那日俯身替母亲修剪指甲,触到她枯黄增厚的脚趾甲,像老树的年轮。我小心地修剪,想起这双瘦弱的脚,曾踏遍乡间土路,背着我们赶路,扛着岁月风雨,丈量过半生辛劳。一辈子风霜打磨,一世烟火操劳。
世间万物,终会走向衰老。而最让人猝不及防、心生悲凉的,从来都是身边朝夕相伴的至亲。父母尚在,我们便永远有来路,有依靠,有一道隔绝死亡的屏障。一旦双亲远去,前路再无遮拦,从此世间风雨,只剩自己孤身前行,独自直面岁月与生死,那份茫然与孤凉,足以让人心生无力与畏惧。

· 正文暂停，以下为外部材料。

(* ===== verification/Conv1dFnTask.v ===== *)
(** Fn (prefill) mode of causal_conv1d: how the tokens and channels are
    distributed over the cores, and how a core finds the first sequence of its
    token tile. *)

From S2P Require Import Prelude AscendC Conv1dTypes Conv1dPlanner Conv1dValidation Conv1dElem Conv1dKernel.
From S2P Require Import Conv1dKernelLemmas Conv1dLoad Conv1dSeqs Conv1dUpdate.

(** ** Block tasks *)

Section BlockTask.
Variables tokenBlockCnt tokenBlockSize cuSeqlen baseDimCnt baseDim dim : Z.
Hypothesis Htok : tiles_cover cuSeqlen tokenBlockSize tokenBlockCnt.
Hypothesis Hchn : tiles_cover dim baseDim baseDimCnt.
(** The rounded-up extents are representable. *)
Hypothesis Hfit_tok : cuSeqlen + tokenBlockSize <= 2 ^ 31.
Hypothesis Hfit_chn : dim + baseDim <= 2 ^ 31.

Abbreviation task b := (ResolveFnDirectBlockTask b tokenBlockCnt tokenBlockSize cuSeqlen baseDimCnt baseDim dim).

Lemma block_task_spec b : 0 <= b < tokenBlockCnt * baseDimCnt ->
  task b = {| fbt_valid := true; fbt_tokenTileId := b / baseDimCnt; fbt_baseDimIdx := b mod baseDimCnt;
              fbt_tokenStart := b / baseDimCnt * tokenBlockSize;
              fbt_tokenEnd := Z.min (b / baseDimCnt * tokenBlockSize + tokenBlockSize) cuSeqlen;
              fbt_channelStart := b mod baseDimCnt * baseDim;
              fbt_baseDimSize := Z.min baseDim (dim - b mod baseDimCnt * baseDim) |} /\
  b / baseDimCnt * tokenBlockSize < cuSeqlen /\ b mod baseDimCnt * baseDim < dim /\
  0 <= b / baseDimCnt < tokenBlockCnt /\ 0 <= b mod baseDimCnt < baseDimCnt.
Proof.
  intros Hb. destruct Htok as (Ht1 & Ht2 & Ht3 & Ht4), Hchn as (Hc1 & Hc2 & Hc3 & Hc4).
  pose proof (Z.div_mod b baseDimCnt ltac:(lia)). pose proof (Z.mod_pos_bound b baseDimCnt Hc2).
  pose proof (Z.div_pos b baseDimCnt ltac:(lia) Hc2). unfold ResolveFnDirectBlockTask.
  set (i := b / baseDimCnt) in *. set (j := b mod baseDimCnt) in *.
  assert (i < tokenBlockCnt) by nia. assert (i * tokenBlockSize <= (tokenBlockCnt - 1) * tokenBlockSize) by nia.
  assert (j * baseDim <= (baseDimCnt - 1) * baseDim) by nia.
  rewrite (proj2 (Z.ltb_ge b 0)), (proj2 (Z.leb_gt tokenBlockCnt 0)), (proj2 (Z.leb_gt tokenBlockSize 0)),
    (proj2 (Z.leb_gt cuSeqlen 0)), (proj2 (Z.leb_gt baseDimCnt 0)), (proj2 (Z.leb_gt baseDim 0)),
    (proj2 (Z.leb_gt dim 0)) by lia. cbn [orb].
  rewrite (proj2 (Z.leb_gt (tokenBlockCnt * baseDimCnt) 0)), Z.geb_leb, (proj2 (Z.leb_gt (tokenBlockCnt * baseDimCnt) b)) by lia.
  cbn [orb]. rewrite quot_nonneg_div, rem_nonneg_mod by lia. fold i j. cbv zeta.
  rewrite (i32_id (j * baseDim)) by (unfold fits_i32; nia).
  rewrite Z.geb_leb, (proj2 (Z.leb_gt dim (j * baseDim))) by lia.
  rewrite (i32_id (i * tokenBlockSize)) by (unfold fits_i32; nia).
  rewrite Z.geb_leb, (proj2 (Z.leb_gt cuSeqlen (i * tokenBlockSize))) by lia.
  split; [|lia].
  assert ((if i32 (j * baseDim + baseDim) <=? dim then baseDim else dim - j * baseDim) = Z.min baseDim (dim - j * baseDim)) as ->.
  { rewrite i32_id by (unfold fits_i32; lia). case_if; lia. }
  assert ((if i32 (i * tokenBlockSize + tokenBlockSize) <=? cuSeqlen then i32 (i * tokenBlockSize + tokenBlockSize) else cuSeqlen) =
          Z.min (i * tokenBlockSize + tokenBlockSize) cuSeqlen) as ->.
  { rewrite i32_id by (unfold fits_i32; lia). case_if; lia. }
  rewrite (proj2 (Z.leb_gt (Z.min baseDim (dim - j * baseDim)) 0)) by lia.
  rewrite (proj2 (Z.leb_gt (Z.min (i * tokenBlockSize + tokenBlockSize) cuSeqlen) (i * tokenBlockSize))) by lia.
  done.
Qed.

Lemma block_task_outside b : tokenBlockCnt * baseDimCnt <= b -> fbt_valid (task b) = false.
Proof.
  intros Hb. destruct Htok as (Ht1 & Ht2 & Ht3 & Ht4), Hchn as (Hc1 & Hc2 & Hc3 & Hc4).
  unfold ResolveFnDirectBlockTask. destruct (_ || _); [done|].
  by rewrite (Z.geb_leb b), (proj2 (Z.leb_le (tokenBlockCnt * baseDimCnt) b)), orb_true_r by lia.
Qed.
End BlockTask.

(** The range of tokens and channels of a block. *)
Definition block_covers (task : FnDirectBlockTask) (tok ch : Z) : Prop :=
  fbt_valid task = true /\ fbt_tokenStart task <= tok < fbt_tokenEnd task /\
  fbt_channelStart task <= ch < fbt_channelStart task + fbt_baseDimSize task.

(** C28.  The blocks of the fn grid partition the work: each (token, channel)
    pair belongs to exactly one block, that of its token tile and channel tile,
    as long as the rounded-up extents fit in 32 bits. *)
Theorem fn_blocks_partition tokenBlockCnt tokenBlockSize cuSeqlen baseDimCnt baseDim dim tok ch b :
  tiles_cover cuSeqlen tokenBlockSize tokenBlockCnt -> tiles_cover dim baseDim baseDimCnt ->
  cuSeqlen + tokenBlockSize <= 2 ^ 31 -> dim + baseDim <= 2 ^ 31 ->
  0 <= tok < cuSeqlen -> 0 <= ch < dim -> 0 <= b ->
  let owner := tok / tokenBlockSize * baseDimCnt + ch / baseDim in
  0 <= owner < tokenBlockCnt * baseDimCnt /\
  (block_covers (ResolveFnDirectBlockTask b tokenBlockCnt tokenBlockSize cuSeqlen baseDimCnt baseDim dim) tok ch <->
   b = owner).
Proof.
  intros Ht Hc Hft Hfc Htok Hch Hb owner.
  pose proof Ht as (Ht1 & Ht2 & Ht3 & Ht4). pose proof Hc as (Hc1 & Hc2 & Hc3 & Hc4).
  pose proof (Z.div_mod tok tokenBlockSize ltac:(lia)). pose proof (Z.mod_pos_bound tok tokenBlockSize Ht1).
  pose proof (Z.div_mod ch baseDim ltac:(lia)). pose proof (Z.mod_pos_bound ch baseDim Hc1).
  pose proof (Z.div_pos tok tokenBlockSize ltac:(lia) Ht1). pose proof (Z.div_pos ch baseDim ltac:(lia) Hc1).
  assert (tok / tokenBlockSize < tokenBlockCnt) by nia. assert (ch / baseDim < baseDimCnt) by nia.
  assert (0 <= owner < tokenBlockCnt * baseDimCnt) as Ho by (subst owner; nia). split; [done|].
  destruct (decide (b < tokenBlockCnt * baseDimCnt)) as [Hlt|Hge].
  - destruct (block_task_spec _ _ _ _ _ _ Ht Hc Hft Hfc b (conj Hb Hlt)) as (-> & Hi & Hj & Hi' & Hj').
    unfold block_covers. cbn [fbt_valid fbt_tokenStart fbt_tokenEnd fbt_channelStart fbt_baseDimSize].
    pose proof (Z.div_mod b baseDimCnt ltac:(lia)). split.
    + intros (_ & Hin & Hcin).
      destruct (tile_unique (b / baseDimCnt) (tok - b / baseDimCnt * tokenBlockSize) (tok / tokenBlockSize)
                  (tok mod tokenBlockSize) tokenBlockSize) as [He1 _]; [lia..|].
      destruct (tile_unique (b mod baseDimCnt) (ch - b mod baseDimCnt * baseDim) (ch / baseDim)
                  (ch mod baseDim) baseDim) as [He2 _]; [lia..|]. subst owner. lia.
    + intros ->. subst owner. rewrite Z.div_add_l, (Z.div_small (ch / baseDim)), Z.add_0_r by lia.
      rewrite (Z.add_comm (_ * baseDimCnt)), Z.mod_add, Z.mod_small by lia. split; [done|]. lia.
  - split; [|lia]. intros (Hv & _). by rewrite block_task_outside in Hv by (done || lia).
Qed.

Lemma fn_blocks_partition_witness :
  block_covers (ResolveFnDirectBlockTask 5 3 40 100 2 4096 5000) 85 4100.
Proof.
  apply (proj2 (proj2 (fn_blocks_partition 3 40 100 2 4096 5000 85 4100 5
    ltac:(unfold tiles_cover; lia) ltac:(unfold tiles_cover; lia) ltac:(lia) ltac:(lia) ltac:(lia) ltac:(lia) ltac:(lia)))).
  reflexivity.
Defined.

(** With extents near the 32-bit limit the end of the last tile wraps around
    and its tokens are dropped. *)
Example last_tile_wraps :
  let task := ResolveFnDirectBlockTask 1 2 1073741824 2147483647 1 4096 4096 in fbt_valid task = false.
Proof. reflexivity. Qed.

(** ** The first sequence of a tile *)

Section Find.
Context {T F : Type}.
Variable e : KernelEnv T.
Abbreviation td := (tilingData e).
Abbreviation qsl := (t_at (queryStartLocGm e)).
Hypothesis Hbatch : 0 <= td_batch td <= INT32_MAX.
Hypothesis Hlen : t_len (queryStartLocGm e) = td_batch td + 1.
Hypothesis Hqsl : qsl_ok qsl (td_batch td) (td_cuSeqlen td).
Hypothesis Hcu : td_cuSeqlen td <= INT32_MAX.

(** A search over an interval of less than [2^n] sequences ends within [n] steps. *)
Lemma FindVarlenSeqByToken_loop_spec n tok l r (s : KS T F) (Q : Z -> KS T F -> Prop) :
  (forall q, first_seq_after qsl (td_batch td) tok q -> Q q s) ->
  0 <= l -> l <= r -> r <= td_batch td -> r - l < 2 ^ Z.of_nat n ->
  (forall j, 0 <= j < l -> qsl (j + 1) <= tok) -> (r < td_batch td -> tok < qsl (r + 1)) ->
  wp (FindVarlenSeqByToken_loop e n tok l r) Q s.
Proof.
  intros HQ. unfold INT32_MAX in *. revert l r.
  induction n as [|n IH]; intros l r Hl Hlr Hr Hn Hlow Hup; cbn [FindVarlenSeqByToken_loop].
  - change (2 ^ Z.of_nat 0) with 1 in Hn. assert (l = r) as -> by lia. apply wp_ret, HQ. split; [lia|]. split; [done|]. lia.
  - rewrite Nat2Z.inj_succ, Z.pow_succ_r in Hn by lia. destruct (l <? r) eqn:E; bool_prop.
    + cbv zeta. set (mid := l + Z.shiftr (r - l) 1).
      assert (l <= mid < r /\ mid - l < 2 ^ Z.of_nat n /\ r - (mid + 1) < 2 ^ Z.of_nat n) as (Hmid & Hleft & Hright).
      { subst mid. rewrite Z.shiftr_div_pow2 by lia. change (2 ^ 1) with 2. generalize dependent (2 ^ Z.of_nat n). intros. zlia. }
      assert (0 <= qsl (mid + 1) <= td_cuSeqlen td) as Hv.
      { destruct Hqsl as (_ & _ & Hq). specialize (Hq mid ltac:(lia)). lia. }
      apply wp_bind, wp_GetValue; [lia|]. rewrite i32_id by (unfold fits_i32; lia).
      destruct (tok <? qsl (mid + 1)) eqn:E1; bool_prop.
      * apply IH; try lia. exact Hlow.
      * apply IH; try lia. intros j Hj. etrans; [|exact E1]. apply (qsl_ok_mono _ _ _ _ _ Hqsl); lia.
    + assert (l = r) as -> by lia. apply wp_ret, HQ. split; [lia|]. split; [done|]. lia.
Qed.

(** The binary search returns what the host's scan stores in the tiling record. *)
Lemma FindVarlenSeqByToken_spec tok (s : KS T F) (Q : Z -> KS T F -> Prop) :
  (forall q, first_seq_after qsl (td_batch td) tok q -> Q q s) ->
  wp (FindVarlenSeqByToken e tok) Q s.
Proof.
  intros HQ. unfold INT32_MAX in *. unfold FindVarlenSeqByToken. rewrite i32_id by (unfold fits_i32; lia). cbv zeta.
  apply FindVarlenSeqByToken_loop_spec; try done; try lia. rewrite Z2Nat.id, Z.sub_0_r by lia. apply Z.pow_gt_lin_r; lia.
Qed.
End Find.

(** C31.  The binary search for the first sequence of a token tile ends after a
    logarithmic number of steps: with any number [n] of steps for which
    [batch < 2^n] it returns the first sequence that ends after the token, reads
    only inside [query_start_loc] and changes no state, so more steps do not
    change the result. *)
Theorem FindVarlenSeqByToken_terminates {T F : Type} (e : KernelEnv T) (tok : Z) (s : KS T F) :
  0 <= td_batch (tilingData e) <= INT32_MAX ->
  t_len (queryStartLocGm e) = td_batch (tilingData e) + 1 ->
  qsl_ok (t_at (queryStartLocGm e)) (td_batch (tilingData e)) (td_cuSeqlen (tilingData e)) ->
  td_cuSeqlen (tilingData e) <= INT32_MAX ->
  exists q, first_seq_after (t_at (queryStartLocGm e)) (td_batch (tilingData e)) tok q /\
    FindVarlenSeqByToken e tok s = Ok (q, s) /\
    forall n, td_batch (tilingData e) < 2 ^ Z.of_nat n ->
      FindVarlenSeqByToken_loop e n tok 0 (td_batch (tilingData e)) s = Ok (q, s).
Proof.
  intros Hb Hl Hq Hc.
  pose proof (FindVarlenSeqByToken_spec e Hb Hl Hq Hc tok s
    (fun q s' => s' = s /\ first_seq_after (t_at (queryStartLocGm e)) (td_batch (tilingData e)) tok q)) as Hw.
  apply wp_run in Hw as (q & s1 & Hrun & -> & Hfirst); [|auto]. exists q. split_and!; [done|done|]. intros n Hn.
  pose proof (FindVarlenSeqByToken_loop_spec e Hl Hq Hc n tok 0 (td_batch (tilingData e)) s
    (fun q s' => s' = s /\ first_seq_after (t_at (queryStartLocGm e)) (td_batch (tilingData e)) tok q)) as Hw.
  apply wp_run in Hw as (q' & s2 & Hrun' & -> & Hfirst'); try lia; auto.
  by rewrite Hrun', (first_seq_after_unique _ _ _ _ _ Hfirst' Hfirst).
Qed.

(** Two sequences of two and 998 tokens. *)
Definition find_env_example : KernelEnv Z :=
  {| xGm := Tensor 0 (fun _ => 0); weightGm := Tensor 0 (fun _ => 0); biasGm := Tensor 0 (fun _ => 0);
     queryStartLocGm := Tensor 3 (fun k => if k <=? 0 then 0 else if k <=? 1 then 2 else 1000);
     cacheIndicesGm := Tensor 0 (fun _ => 0); initialStateModeGm := Tensor 0 (fun _ => 0);
     numAcceptedTokensGm := Tensor 0 (fun _ => 0); tilingData := tiling_example; runModeKey := 0; widthKey := 0;
     fnPlanKey := 0; GetBlockIdx := 0; GetBlockNum := 1 |}.

Definition find_state_example : KS Z Z :=
  Build_KS (Build_UB (Tensor 0 (fun _ => 0)) (Tensor 0 (fun _ => 0)) (Tensor 0 (fun _ => 0)) ∅)
    (Build_GM (Tensor 0 (fun _ => 0)) (Tensor 0 (fun _ => 0)) (Tensor 0 (fun _ => 0))).

Lemma FindVarlenSeqByToken_terminates_witness :
  FindVarlenSeqByToken_loop find_env_example 2 5 0 2 find_state_example = Ok (1, find_state_example).
Proof.
  destruct (FindVarlenSeqByToken_terminates find_env_example 5 find_state_example) as (q & Hq & _ & Hrun).
  - split; discriminate.
  - reflexivity.
  - split; [reflexivity|]. split; [reflexivity|]. intros k Hk. change (td_batch (tilingData find_env_example)) with 2 in Hk.
    assert (k = 0 \/ k = 1) as [-> | ->] by lia; vm_compute; intuition congruence.
  - discriminate.
  - rewrite (first_seq_after_unique _ _ _ _ 1 Hq) in Hrun; [apply (Hrun 2%nat); reflexivity|].
    split; [split; discriminate|]. split; [|reflexivity]. intros k Hk. assert (k = 0) as -> by lia. discriminate.
Defined.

好几次我出差回来,远远便看见母亲独自静坐黄葛树下,身形瘦小,神情木然,落寞的背影融进暮色里,单薄得让人心疼。恍惚间,时光骤然倒流,依稀看见儿时的我们,守在家门口,翘首以盼,静静等候晚归的母亲。
我与母亲,相守人间五十余载。岁月匆匆,流年暗换,我满心愧疚,愧疚于来日方长的懈怠,愧疚于没能好好珍藏,渐渐模糊了她年少时眉眼明媚、风华正茂模样。人生如长河,行至暮年,缓缓奔赴尽头,是不是总要历经风雨沉淀,载满岁月泥沙与不舍泪水,才能沉淀出生命苍老的回响?是不是行至光阴的入海口,所有奔腾的热烈,都要慢慢放缓脚步?操劳磨损一辈子的母亲,步履蹒跚,脊背佝偻,青丝染尽霜雪,满头白发宛若深秋芦花,生命暮晚挂满雨中黄叶。
父母一天天渐渐变老,在一起时不易发现。但父母离开形成的黑洞,此后,我们用尽一生填补。
不知道为何想起这些往事,仿佛爱本身有能力找回失落的记忆。母亲坐在黄葛树下,粗壮树干布满沟壑,像母亲掌心的纹路。繁密枝叶撑开半亩浓荫,茂密树叶在明亮的阳光下闪动,于无声的微风中摇曳。我想,它一定做过各种各样的梦,经受过风吹雨打,接纳过无数个清风送爽的晨昏,也倾听过栖息于身的小鸟歌唱。那天,温柔霞光洒满整个小区,静静笼罩着树下沉默独坐的母亲。我驻足在小区不远处一棵樱花树下,无声地久久凝视。
这一幕,深深定格在记忆深处,从未淡去。那个守在黄葛树下,日日念叨等我归家的母亲,再也不会轻声说出那句 “老三还没回来”了。